In the listing that follows, the range to quote begins at the line that has "Hc Hne. apply" and ends after the line that has "set (r := row"; quote it verbatim and add nothing.

BEGIN

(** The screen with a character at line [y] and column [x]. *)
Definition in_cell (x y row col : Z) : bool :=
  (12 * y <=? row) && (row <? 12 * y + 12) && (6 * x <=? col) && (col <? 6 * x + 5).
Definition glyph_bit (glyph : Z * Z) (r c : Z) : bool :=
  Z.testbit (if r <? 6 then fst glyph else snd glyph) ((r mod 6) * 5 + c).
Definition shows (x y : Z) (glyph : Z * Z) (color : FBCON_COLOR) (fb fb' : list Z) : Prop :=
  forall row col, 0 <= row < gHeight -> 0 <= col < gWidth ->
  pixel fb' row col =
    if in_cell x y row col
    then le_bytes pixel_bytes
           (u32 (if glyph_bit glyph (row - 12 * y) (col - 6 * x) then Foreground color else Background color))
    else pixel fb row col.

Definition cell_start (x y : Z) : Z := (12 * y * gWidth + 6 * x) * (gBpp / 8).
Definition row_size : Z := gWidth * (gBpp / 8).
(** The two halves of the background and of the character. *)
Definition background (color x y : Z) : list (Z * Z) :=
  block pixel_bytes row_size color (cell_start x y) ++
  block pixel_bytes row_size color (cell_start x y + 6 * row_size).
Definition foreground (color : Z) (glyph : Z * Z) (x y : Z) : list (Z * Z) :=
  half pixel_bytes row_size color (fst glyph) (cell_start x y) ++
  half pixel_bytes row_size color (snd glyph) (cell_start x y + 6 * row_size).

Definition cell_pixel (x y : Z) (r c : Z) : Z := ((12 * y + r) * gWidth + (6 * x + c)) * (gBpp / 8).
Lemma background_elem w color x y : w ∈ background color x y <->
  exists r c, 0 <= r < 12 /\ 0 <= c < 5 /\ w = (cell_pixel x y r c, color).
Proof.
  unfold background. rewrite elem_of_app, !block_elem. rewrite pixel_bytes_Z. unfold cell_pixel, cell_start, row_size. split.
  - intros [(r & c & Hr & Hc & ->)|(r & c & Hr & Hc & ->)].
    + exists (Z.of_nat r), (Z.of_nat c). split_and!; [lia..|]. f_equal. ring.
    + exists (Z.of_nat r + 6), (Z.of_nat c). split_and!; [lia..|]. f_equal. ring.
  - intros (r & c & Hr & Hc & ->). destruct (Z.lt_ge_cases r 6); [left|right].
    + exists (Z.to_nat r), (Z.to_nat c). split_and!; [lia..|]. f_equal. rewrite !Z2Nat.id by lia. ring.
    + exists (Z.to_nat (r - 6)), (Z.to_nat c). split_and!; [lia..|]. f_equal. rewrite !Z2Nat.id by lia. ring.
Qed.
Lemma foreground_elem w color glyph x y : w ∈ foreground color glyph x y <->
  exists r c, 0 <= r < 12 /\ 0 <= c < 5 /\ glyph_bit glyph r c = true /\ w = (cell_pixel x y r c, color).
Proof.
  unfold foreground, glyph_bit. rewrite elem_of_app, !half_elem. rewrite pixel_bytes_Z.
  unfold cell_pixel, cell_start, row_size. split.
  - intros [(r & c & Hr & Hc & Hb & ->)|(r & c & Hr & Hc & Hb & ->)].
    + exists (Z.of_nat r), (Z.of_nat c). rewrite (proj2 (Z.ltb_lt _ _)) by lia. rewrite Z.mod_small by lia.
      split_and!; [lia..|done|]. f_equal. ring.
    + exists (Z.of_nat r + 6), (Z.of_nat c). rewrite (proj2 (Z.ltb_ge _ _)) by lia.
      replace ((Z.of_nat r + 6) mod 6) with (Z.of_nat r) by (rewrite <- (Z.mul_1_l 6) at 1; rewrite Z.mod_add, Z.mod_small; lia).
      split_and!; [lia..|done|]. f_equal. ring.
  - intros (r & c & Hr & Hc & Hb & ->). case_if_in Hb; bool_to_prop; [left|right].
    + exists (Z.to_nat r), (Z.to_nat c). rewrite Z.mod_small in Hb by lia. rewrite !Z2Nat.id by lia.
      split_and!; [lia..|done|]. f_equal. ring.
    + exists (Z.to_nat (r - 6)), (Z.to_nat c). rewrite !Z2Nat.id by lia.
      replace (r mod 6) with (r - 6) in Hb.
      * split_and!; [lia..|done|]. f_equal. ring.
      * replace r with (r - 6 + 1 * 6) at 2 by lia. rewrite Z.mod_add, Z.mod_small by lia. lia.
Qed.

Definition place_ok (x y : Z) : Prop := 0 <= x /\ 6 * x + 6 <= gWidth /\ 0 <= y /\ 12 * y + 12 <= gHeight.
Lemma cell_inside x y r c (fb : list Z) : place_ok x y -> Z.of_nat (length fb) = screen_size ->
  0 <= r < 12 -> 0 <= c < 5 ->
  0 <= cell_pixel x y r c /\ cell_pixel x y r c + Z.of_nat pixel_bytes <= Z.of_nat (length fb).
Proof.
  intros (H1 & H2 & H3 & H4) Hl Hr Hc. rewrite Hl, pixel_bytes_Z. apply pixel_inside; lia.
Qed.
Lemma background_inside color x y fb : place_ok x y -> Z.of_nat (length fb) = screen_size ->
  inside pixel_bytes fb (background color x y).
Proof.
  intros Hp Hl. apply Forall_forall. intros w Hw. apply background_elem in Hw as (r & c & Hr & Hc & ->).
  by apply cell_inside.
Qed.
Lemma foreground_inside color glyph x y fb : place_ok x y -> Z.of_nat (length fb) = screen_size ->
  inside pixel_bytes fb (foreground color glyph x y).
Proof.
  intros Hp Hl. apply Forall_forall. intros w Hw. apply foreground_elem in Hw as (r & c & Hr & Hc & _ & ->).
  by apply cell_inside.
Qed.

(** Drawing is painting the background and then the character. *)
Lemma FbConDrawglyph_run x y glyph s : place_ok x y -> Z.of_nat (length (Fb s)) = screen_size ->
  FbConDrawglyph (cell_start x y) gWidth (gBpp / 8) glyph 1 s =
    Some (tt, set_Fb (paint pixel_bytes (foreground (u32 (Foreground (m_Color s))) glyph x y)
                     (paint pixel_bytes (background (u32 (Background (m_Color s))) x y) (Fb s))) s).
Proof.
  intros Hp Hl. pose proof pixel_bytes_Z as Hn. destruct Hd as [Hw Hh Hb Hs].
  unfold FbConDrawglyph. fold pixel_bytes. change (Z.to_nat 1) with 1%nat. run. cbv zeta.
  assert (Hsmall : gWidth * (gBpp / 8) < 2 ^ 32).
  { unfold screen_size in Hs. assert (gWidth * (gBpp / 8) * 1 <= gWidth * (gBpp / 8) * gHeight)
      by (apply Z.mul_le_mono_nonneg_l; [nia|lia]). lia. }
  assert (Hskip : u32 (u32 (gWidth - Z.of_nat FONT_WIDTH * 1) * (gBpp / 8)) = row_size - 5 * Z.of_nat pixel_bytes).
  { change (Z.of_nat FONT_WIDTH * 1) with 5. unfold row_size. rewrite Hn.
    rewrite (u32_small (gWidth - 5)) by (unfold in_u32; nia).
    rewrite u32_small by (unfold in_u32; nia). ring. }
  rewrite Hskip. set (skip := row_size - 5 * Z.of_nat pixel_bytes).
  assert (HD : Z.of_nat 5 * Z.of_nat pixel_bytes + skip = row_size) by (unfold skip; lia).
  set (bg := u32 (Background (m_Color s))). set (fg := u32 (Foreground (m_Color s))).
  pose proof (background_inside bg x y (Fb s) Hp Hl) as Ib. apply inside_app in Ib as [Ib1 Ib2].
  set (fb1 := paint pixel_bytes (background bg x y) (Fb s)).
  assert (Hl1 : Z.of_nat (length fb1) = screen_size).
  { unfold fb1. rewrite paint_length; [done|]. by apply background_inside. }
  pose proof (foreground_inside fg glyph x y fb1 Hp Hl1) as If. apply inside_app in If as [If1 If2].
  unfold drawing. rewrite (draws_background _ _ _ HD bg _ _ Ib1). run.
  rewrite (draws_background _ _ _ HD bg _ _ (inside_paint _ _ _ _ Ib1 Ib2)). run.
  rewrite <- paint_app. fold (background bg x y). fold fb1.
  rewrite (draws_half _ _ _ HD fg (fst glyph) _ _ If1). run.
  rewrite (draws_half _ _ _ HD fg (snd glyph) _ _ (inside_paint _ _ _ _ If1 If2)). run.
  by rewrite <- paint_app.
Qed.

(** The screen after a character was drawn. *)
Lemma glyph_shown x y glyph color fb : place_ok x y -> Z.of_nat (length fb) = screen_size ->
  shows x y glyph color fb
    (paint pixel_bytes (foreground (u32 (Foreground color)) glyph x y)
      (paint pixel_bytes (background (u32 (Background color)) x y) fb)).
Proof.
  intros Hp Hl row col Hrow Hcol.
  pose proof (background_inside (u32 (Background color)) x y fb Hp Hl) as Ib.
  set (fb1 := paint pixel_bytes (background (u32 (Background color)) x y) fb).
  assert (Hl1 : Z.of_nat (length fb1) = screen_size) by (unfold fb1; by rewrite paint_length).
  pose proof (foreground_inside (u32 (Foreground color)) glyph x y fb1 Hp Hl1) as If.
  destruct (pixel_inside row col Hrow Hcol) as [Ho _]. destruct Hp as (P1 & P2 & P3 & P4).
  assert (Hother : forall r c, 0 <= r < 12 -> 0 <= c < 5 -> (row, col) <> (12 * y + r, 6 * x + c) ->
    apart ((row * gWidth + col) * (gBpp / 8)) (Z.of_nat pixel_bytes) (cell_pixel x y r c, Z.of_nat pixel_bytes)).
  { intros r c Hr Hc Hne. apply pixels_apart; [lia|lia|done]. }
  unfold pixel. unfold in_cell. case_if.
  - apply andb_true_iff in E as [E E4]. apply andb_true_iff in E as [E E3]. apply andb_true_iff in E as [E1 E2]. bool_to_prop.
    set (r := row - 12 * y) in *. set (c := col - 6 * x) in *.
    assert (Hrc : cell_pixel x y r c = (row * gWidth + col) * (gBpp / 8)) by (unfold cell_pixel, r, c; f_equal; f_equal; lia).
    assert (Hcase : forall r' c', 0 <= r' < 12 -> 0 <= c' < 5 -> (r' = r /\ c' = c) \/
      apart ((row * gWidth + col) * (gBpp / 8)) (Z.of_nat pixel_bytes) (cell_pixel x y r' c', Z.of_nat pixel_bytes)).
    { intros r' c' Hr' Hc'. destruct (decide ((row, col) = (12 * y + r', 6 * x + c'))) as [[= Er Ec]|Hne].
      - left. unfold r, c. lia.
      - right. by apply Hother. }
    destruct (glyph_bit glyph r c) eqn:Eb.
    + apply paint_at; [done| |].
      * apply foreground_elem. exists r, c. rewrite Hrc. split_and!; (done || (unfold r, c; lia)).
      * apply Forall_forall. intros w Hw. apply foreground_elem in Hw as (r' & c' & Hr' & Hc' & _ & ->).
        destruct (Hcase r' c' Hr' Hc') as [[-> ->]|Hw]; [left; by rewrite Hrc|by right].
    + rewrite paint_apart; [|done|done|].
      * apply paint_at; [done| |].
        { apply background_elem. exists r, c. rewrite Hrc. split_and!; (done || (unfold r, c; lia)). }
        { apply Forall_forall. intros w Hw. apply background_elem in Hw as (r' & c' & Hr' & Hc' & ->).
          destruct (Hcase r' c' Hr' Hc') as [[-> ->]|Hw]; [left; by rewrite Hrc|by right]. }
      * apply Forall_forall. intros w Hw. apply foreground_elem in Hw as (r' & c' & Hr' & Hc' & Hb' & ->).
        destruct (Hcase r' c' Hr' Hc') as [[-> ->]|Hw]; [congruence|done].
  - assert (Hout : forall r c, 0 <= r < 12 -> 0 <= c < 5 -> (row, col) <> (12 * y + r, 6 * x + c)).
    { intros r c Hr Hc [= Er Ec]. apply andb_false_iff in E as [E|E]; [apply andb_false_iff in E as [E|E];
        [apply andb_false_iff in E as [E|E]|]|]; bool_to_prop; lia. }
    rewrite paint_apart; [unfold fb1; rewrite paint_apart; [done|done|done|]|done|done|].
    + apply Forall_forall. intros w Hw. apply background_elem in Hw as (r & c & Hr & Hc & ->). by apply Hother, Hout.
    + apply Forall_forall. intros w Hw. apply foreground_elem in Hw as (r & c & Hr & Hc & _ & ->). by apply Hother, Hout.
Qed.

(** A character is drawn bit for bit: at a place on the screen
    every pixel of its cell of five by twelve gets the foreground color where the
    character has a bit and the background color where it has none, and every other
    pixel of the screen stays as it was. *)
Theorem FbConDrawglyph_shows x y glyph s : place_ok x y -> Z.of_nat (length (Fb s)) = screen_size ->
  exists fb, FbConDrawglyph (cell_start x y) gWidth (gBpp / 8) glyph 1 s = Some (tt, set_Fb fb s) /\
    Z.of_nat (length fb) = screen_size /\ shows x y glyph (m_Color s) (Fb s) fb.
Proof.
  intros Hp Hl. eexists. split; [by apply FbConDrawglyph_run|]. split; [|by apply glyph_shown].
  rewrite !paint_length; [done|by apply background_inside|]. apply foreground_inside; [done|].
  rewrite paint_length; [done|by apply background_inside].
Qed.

END

§ **REPLY**:
  { intros r c Hr Hc Hne. apply pixels_apart; [lia|lia|done]. }
  unfold pixel. unfold in_cell. case_if.
  - apply andb_true_iff in E as [E E4]. apply andb_true_iff in E as [E E3]. apply andb_true_iff in E as [E1 E2]. bool_to_prop.
    set (r := row - 12 * y) in *. set (c := col - 6 * x) in *.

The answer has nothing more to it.